(Collected data entries)
Lemma shutdown_shape (flags : Flags) (current : option Thread) (s : VM) :
  final_state (shutdown flags current s) = s
  ∨ ∃ es o, final_state (shutdown flags current s)
            = append_effects es (set_lock_owner o (set_in_shutdown true s)).
Proof.
  cut (∃ s', final_state (shutdown flags current s) = s'
             ∧ (s' = s ∨ ∃ es o, s' = append_effects es
                                       (set_lock_owner o (set_in_shutdown true s)))).
  { intros (s' & -> & H). exact H. }
  unfold shutdown. unfold bind at 1. unfold MutexLocker_lock.
  destruct current as [t|]; cbv beta; [|eexists; split; [reflexivity|by left]].
  destruct (JVMCI_lock_owner s); cbv beta; [eexists; split; [reflexivity|by left]|].
  unfold bind at 1, update at 1. unfold bind at 1, emit at 1, update at 1.
  unfold bind at 1, JVMCI_event_1.
  match goal with |- context [event1 flags (Some t) ?m ?s2] =>
    destruct (event_final flags (Some t) 1 m s2) as (ev & Hfin & Hev);
    change (event1 flags (Some t) m s2) with (event flags (Some t) 1 m s2);
    destruct (event flags (Some t) 1 m s2) as [u s3|e s3]; simpl in Hfin; subst s3
  end.
  2:{ eexists; split; [reflexivity|]. right.
      exists ([ELock; EStoreInShutdown true] ++ ev), (Some (thread_id t)).
      unfold append_effects, add_effect, set_lock_owner, set_in_shutdown. simpl.
      f_equal. by rewrite <- !app_assoc. }
  unfold bind at 1, MutexLocker_unlock.
  match goal with |- context [final_state (?m ?s4)] =>
    destruct (shutdown_phase2_effects s4) as (d & Hd) end.
  eexists; split; [exact Hd|]. right.
  exists ([ELock; EStoreInShutdown true] ++ ev ++ [EUnlock] ++ d), None.
  unfold append_effects, add_effect, set_lock_owner, set_in_shutdown. simpl.
  f_equal. by rewrite <- !app_assoc.
Qed.

Lemma get_shared_library_shape (flags : Flags) (os : Platform) (current : option Thread)
    (load : bool) (s : VM) :
  (∃ es, final_state (get_shared_library flags os current load s) = append_effects es s)
  ∨ (_shared_library_handle s = NULL
     ∧ ∃ es h p,
         final_state (get_shared_library flags os current load s)
         = append_effects es
             (set_shared_library_path (Some p) (set_shared_library_handle (Some h) s))).
Proof.
  destruct (_shared_library_handle s) as [h|] eqn:Hh.
  { left. rewrite get_shared_library_fast by (left; congruence). apply only_effects_refl. }
  destruct load.
  2:{ left. rewrite get_shared_library_fast by (by right). apply only_effects_refl. }
  rewrite (get_shared_library_slow _ _ _ _ Hh).
  destruct (lock_assert_ok os current s); [|left; apply only_effects_refl].
  destruct (located flags os) as [p|]; [|left; apply only_effects_refl].
  destruct (dll_load os p).1 as [h|]; [|left; simpl; solve_only_effects].
  right. split; [done|].
  match goal with |- context [event1 flags current ?m ?s1] =>
    destruct (event_final flags current 1 m s1) as (ev & Hfin & _);
    change (event1 flags current m s1) with (event flags current 1 m s1);
    destruct (event flags current 1 m s1) as [u s2|e s2]; simpl in Hfin; subst s2
  end.
  all: exists ([EDllLoad p] ++ ev), h, p; simpl;
    unfold append_effects, add_effect, set_shared_library_path, set_shared_library_handle;
    simpl; f_equal; by rewrite <- !app_assoc.
Qed.

Lemma compilation_tick_shape (thread : Thread) (s : VM) :
  final_state (compilation_tick thread s) = s
  ∨ ∃ a c c', heap s !! a = Some (OJVMCICompileState c)
              ∧ final_state (compilation_tick thread s)
                = set_heap (<[a := OJVMCICompileState c']> (heap s)) s.
Proof.
  unfold compilation_tick, inc_compilation_ticks, bind, read, deref_task, deref_state,
    update, ret.
  repeat case_match; simplify_eq/=; try (by left).
  right. eauto.
Qed.

(** [initialize_globals] returns from every state. *)
Lemma initialize_globals_returns (flags : Flags) (os : Platform) (s : VM) :
  ∃ s', initialize_globals flags os s = Ret tt s'.
Proof.
  destruct (initialize_event_logs_spec flags os s) as (s1 & Hrun1 & _).
  rewrite initialize_globals_unfold, (bind_ret_l _ _ _ _ _ Hrun1).
  destruct (initialize_runtimes_wf flags s1) as (s' & -> & _). eauto.
Qed.

(** Every call changes the state in one of the five ways. *)
Lemma run_call_shape (flags : Flags) (os : Platform) (c : option Thread * Call) (s : VM) :
  CallShape flags os s (final_state (run_call flags os c s)).
Proof.
  destruct c as [current [loader modules| | |load|thread|f|b| | | |level msg]];
    unfold run_call; simpl.
  - rewrite (proj1 (ignore_final _ _)).
    destruct (can_initialize_JVMCI_effects os loader modules s) as (es & ->).
    by eapply shape_effects.
  - destruct (initialize_compiler_effects flags s) as (es & ->). by eapply shape_effects.
  - destruct (initialize_globals_returns flags os s) as (s' & Hrun).
    rewrite Hrun. by apply shape_init.
  - rewrite (proj1 (ignore_final _ _)).
    destruct (get_shared_library_shape flags os current load s)
      as [(es & ->)|(Hnull & es & h & p & ->)].
    + by eapply shape_effects.
    + by eapply shape_loaded.
  - rewrite (proj1 (ignore_final _ _)).
    destruct (compilation_tick_shape thread s) as [->|(a & c & c' & Ha & ->)].
    + eapply shape_effects. by rewrite append_effects_nil.
    + by eapply shape_tick.
  - destruct (metadata_do_effects f s) as (es & ->). by eapply shape_effects.
  - destruct (do_unloading_effects b s) as (es & ->). by eapply shape_effects.
  - eapply (shape_effects _ _ _ _ []). by rewrite append_effects_nil.
  - destruct (shutdown_shape flags current s) as [->|(es & o & ->)].
    + eapply (shape_effects _ _ _ _ []). by rewrite append_effects_nil.
    + by eapply shape_shutdown.
  - eapply (shape_effects _ _ _ _ []). by rewrite append_effects_nil.
  - destruct (event_effects flags current level msg s) as (es & ->). by eapply shape_effects.
Qed.

(** A property every shape keeps holds after every sequence of calls. *)
Lemma run_calls_invariant (flags : Flags) (os : Platform) (P : VM -> Prop) :
  (∀ s s', P s -> CallShape flags os s s' -> P s') ->
  ∀ cs s, P s -> P (final_state (run_calls flags os cs s)).
Proof.
  intros Hstep. induction cs as [|c cs IH]; intros s Hs; [done|].
  rewrite run_calls_cons.
  pose proof (Hstep _ _ Hs (run_call_shape flags os c s)) as H1.
  destruct (run_call flags os c s) as [u s1|e s1]; simpl in H1; [by apply IH|done].
Qed.

(** ** What the shapes keep *)

Lemma initialize_runtimes_frame (flags : Flags) (s1 s' : VM) :
  initialize_runtimes flags s1 = Ret tt s' ->
  s' = set_heap (heap s')
         (set_compiler_runtime (_compiler_runtime s')
            (set_java_runtime (_java_runtime s') s1)).
Proof.
  unfold initialize_runtimes, new_JVMCIRuntime, new, bind, update, read.
  destruct (UseJVMCINativeLibrary flags); by intros [= <-].
Qed.

(** What [initialize_globals] sets and what it leaves alone. *)
Lemma initialize_globals_total (flags : Flags) (os : Platform) (s s' : VM) :
  initialize_globals flags os s = Ret tt s' ->
  is_runtime s' (_compiler_runtime s') = true
  ∧ is_runtime s' (_java_runtime s') = true
  ∧ arranged flags s'
  ∧ heap s ⊆ heap s'
  ∧ (∀ a, _compiler_runtime s' = Some a ∨ _java_runtime s' = Some a -> a ∉ dom (heap s))
  ∧ s' = set_heap (heap s')
           (set_compiler_runtime (_compiler_runtime s')
              (set_java_runtime (_java_runtime s')
                 (set_events (_events s') (set_verbose_events (_verbose_events s') s)))).
Proof.
  destruct (initialize_event_logs_spec flags os s) as (s1 & Hrun1 & Hsub1 & Hs1 & _).
  rewrite initialize_globals_unfold, (bind_ret_l _ _ _ _ _ Hrun1). intros Hrun.
  destruct (initialize_runtimes_wf flags s1)
    as (s2 & Hrun2 & Hc & Hj & _ & Hsub & Hes & Hvs & _).
  rewrite Hrun in Hrun2. injection Hrun2 as <-.
  assert (Hdom : dom (heap s) ⊆ dom (heap s1)) by by apply subseteq_dom.
  assert (Hcn : _compiler_runtime s' ≠ NULL).
  { apply bool_decide_eq_true in Hc as [t Ht]. intros Hn. by rewrite Hn in Ht. }
  assert (Hjn : _java_runtime s' ≠ NULL).
  { apply bool_decide_eq_true in Hj as [t Ht]. intros Hn. by rewrite Hn in Ht. }
  split; [done|]. split; [done|].
  pose proof (initialize_runtimes_frame flags s1 s' Hrun) as Hframe.
  assert (Harr : (if UseJVMCINativeLibrary flags
                  then _compiler_runtime s' ≠ _java_runtime s'
                  else _compiler_runtime s' = _java_runtime s')
                 ∧ ∀ a, _compiler_runtime s' = Some a ∨ _java_runtime s' = Some a ->
                        a ∉ dom (heap s)).
  { destruct (UseJVMCINativeLibrary flags) eqn:Hmode.
    - destruct (initialize_runtimes_dual flags s1 Hmode)
        as (s2 & c & j & Hrun2 & Hc2 & Hj2 & Hne & _ & _ & Hcd & Hjd & _).
      rewrite Hrun in Hrun2. injection Hrun2 as <-.
      split; [congruence|]. intros a [Ha|Ha]; set_solver.
    - destruct (initialize_runtimes_single flags s1 Hmode)
        as (s2 & c & Hrun2 & Hc2 & Hj2 & _ & Hcd & _).
      rewrite Hrun in Hrun2. injection Hrun2 as <-.
      split; [congruence|]. intros a [Ha|Ha]; set_solver. }
  destruct Harr as [Harr Hfresh].
  split; [by repeat split|]. split; [by etrans|]. split; [exact Hfresh|].
  rewrite Hframe at 1. rewrite Hs1. rewrite <- Hes, <- Hvs. done.
Qed.

(** Counting a tick changes neither what is a runtime nor what is a log. *)
Lemma table_of_tick (s : VM) (a : addr) (c c' : JVMCICompileState) (p : ptr) :
  heap s !! a = Some (OJVMCICompileState c) ->
  table_of (set_heap (<[a := OJVMCICompileState c']> (heap s)) s) p = table_of s p.
Proof.
  intros Ha. unfold table_of. destruct p as [b|]; [|done]. simpl.
  destruct (decide (a = b)) as [->|Hab].
  - by rewrite lookup_insert_eq, Ha.
  - rewrite lookup_insert_ne by done.
    destruct (heap s !! b) as [[r| | | |]|]; try done.
    destruct (_metadata_handles r) as [t|]; [|done].
    destruct (decide (a = t)) as [->|Hat].
    + by rewrite lookup_insert_eq, Ha.
    + by rewrite lookup_insert_ne.
Qed.

Lemma is_log_tick (s : VM) (a : addr) (c c' : JVMCICompileState) (p : ptr) :
  heap s !! a = Some (OJVMCICompileState c) ->
  is_log (set_heap (<[a := OJVMCICompileState c']> (heap s)) s) p = is_log s p.
Proof.
  intros Ha. unfold is_log. destruct p as [b|]; [|done]. simpl.
  destruct (decide (a = b)) as [->|Hab].
  - by rewrite lookup_insert_eq, Ha.
  - by rewrite lookup_insert_ne.
Qed.

Lemma wf_vm_tick (s : VM) (a : addr) (c c' : JVMCICompileState) :
  heap s !! a = Some (OJVMCICompileState c) ->
  wf_vm (set_heap (<[a := OJVMCICompileState c']> (heap s)) s) = wf_vm s.
Proof.
  intros Ha. unfold wf_vm, is_runtime. simpl.
  by rewrite !(table_of_tick s a c c' _ Ha), !(is_log_tick s a c c' _ Ha).
Qed.

Lemma shape_wf (flags : Flags) (os : Platform) (s s' : VM) :
  wf_vm s = true -> CallShape flags os s s' -> wf_vm s' = true.
Proof.
  intros Hwf [es ->|es o ->|es h p _ ->|a c c' Ha ->|Hinit]; try exact Hwf.
  - by rewrite (wf_vm_tick s a c c' Ha).
  - destruct (initialize_globals_ready flags os s Hwf) as (s2 & Hrun & Hwf2 & _).
    rewrite Hinit in Hrun. by injection Hrun as <-.
Qed.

= What the exercise asks =
The output must consist solely of the lines from the first line of the records through the line containing "s' = append_effects es", reproduced exactly.

= Output =
Lemma shutdown_shape (flags : Flags) (current : option Thread) (s : VM) :
  final_state (shutdown flags current s) = s
  ∨ ∃ es o, final_state (shutdown flags current s)
            = append_effects es (set_lock_owner o (set_in_shutdown true s)).
Proof.
  cut (∃ s', final_state (shutdown flags current s) = s'
             ∧ (s' = s ∨ ∃ es o, s' = append_effects es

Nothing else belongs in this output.